Stored data:
=== Section Start ===

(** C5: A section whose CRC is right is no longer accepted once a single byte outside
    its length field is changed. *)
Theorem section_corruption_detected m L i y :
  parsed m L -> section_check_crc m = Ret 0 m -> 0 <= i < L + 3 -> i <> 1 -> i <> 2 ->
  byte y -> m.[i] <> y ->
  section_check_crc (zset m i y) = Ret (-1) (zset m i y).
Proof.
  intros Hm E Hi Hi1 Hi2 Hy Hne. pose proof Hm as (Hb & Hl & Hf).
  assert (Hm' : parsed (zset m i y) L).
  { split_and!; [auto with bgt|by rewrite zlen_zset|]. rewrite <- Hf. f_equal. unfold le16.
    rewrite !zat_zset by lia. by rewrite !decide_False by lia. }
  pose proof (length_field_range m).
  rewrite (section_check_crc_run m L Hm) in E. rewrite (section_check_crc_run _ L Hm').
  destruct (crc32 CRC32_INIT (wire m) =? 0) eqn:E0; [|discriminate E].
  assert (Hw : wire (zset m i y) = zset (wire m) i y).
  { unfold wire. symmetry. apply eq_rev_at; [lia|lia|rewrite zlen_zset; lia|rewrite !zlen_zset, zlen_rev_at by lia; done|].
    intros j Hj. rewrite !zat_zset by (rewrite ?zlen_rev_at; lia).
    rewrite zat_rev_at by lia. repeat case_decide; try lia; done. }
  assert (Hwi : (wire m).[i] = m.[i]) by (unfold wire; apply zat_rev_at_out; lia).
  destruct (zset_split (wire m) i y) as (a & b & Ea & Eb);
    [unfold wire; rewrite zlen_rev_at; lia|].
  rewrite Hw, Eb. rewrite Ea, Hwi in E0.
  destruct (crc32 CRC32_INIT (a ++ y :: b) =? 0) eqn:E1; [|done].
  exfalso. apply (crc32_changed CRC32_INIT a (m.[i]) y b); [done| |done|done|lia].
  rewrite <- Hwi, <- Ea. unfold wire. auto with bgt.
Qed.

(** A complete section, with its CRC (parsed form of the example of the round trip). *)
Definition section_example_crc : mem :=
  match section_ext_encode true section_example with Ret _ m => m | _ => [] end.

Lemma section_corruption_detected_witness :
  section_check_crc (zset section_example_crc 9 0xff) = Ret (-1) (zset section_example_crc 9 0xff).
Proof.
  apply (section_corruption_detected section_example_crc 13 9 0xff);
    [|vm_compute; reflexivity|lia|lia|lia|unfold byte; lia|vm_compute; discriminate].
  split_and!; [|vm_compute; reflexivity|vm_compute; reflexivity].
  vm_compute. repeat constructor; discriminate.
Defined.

=== Section End ===
=== Section Start ===

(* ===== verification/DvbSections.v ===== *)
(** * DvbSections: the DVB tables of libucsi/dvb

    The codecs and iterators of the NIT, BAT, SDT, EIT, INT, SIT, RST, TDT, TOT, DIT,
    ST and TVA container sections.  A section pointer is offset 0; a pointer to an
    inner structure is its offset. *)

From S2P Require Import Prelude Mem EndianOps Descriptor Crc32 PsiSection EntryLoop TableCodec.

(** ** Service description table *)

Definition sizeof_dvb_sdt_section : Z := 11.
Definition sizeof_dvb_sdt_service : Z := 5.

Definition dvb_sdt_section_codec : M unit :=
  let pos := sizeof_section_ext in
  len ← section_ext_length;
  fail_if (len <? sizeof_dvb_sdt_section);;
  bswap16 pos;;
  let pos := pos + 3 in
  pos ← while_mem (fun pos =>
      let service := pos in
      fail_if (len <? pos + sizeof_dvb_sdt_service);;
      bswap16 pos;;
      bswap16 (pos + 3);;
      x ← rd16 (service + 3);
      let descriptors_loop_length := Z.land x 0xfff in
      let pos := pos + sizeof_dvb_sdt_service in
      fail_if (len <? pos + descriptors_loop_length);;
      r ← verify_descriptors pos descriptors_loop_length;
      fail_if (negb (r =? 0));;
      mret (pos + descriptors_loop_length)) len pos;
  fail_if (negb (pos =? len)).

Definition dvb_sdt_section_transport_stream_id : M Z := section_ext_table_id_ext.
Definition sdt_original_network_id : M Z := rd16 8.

=== Section End ===

Only the lines above from the line containing "assert (Hm' : parsed (zset m i y) L)." through the line containing "destruct (zset_split (wire" should be retyped, exactly and with both ends included.

◆ Task answer:
  assert (Hm' : parsed (zset m i y) L).
  { split_and!; [auto with bgt|by rewrite zlen_zset|]. rewrite <- Hf. f_equal. unfold le16.
    rewrite !zat_zset by lia. by rewrite !decide_False by lia. }
  pose proof (length_field_range m).
  rewrite (section_check_crc_run m L Hm) in E. rewrite (section_check_crc_run _ L Hm').
  destruct (crc32 CRC32_INIT (wire m) =? 0) eqn:E0; [|discriminate E].
  assert (Hw : wire (zset m i y) = zset (wire m) i y).
  { unfold wire. symmetry. apply eq_rev_at; [lia|lia|rewrite zlen_zset; lia|rewrite !zlen_zset, zlen_rev_at by lia; done|].
    intros j Hj. rewrite !zat_zset by (rewrite ?zlen_rev_at; lia).
    rewrite zat_rev_at by lia. repeat case_decide; try lia; done. }
  assert (Hwi : (wire m).[i] = m.[i]) by (unfold wire; apply zat_rev_at_out; lia).
  destruct (zset_split (wire m) i y) as (a & b & Ea & Eb);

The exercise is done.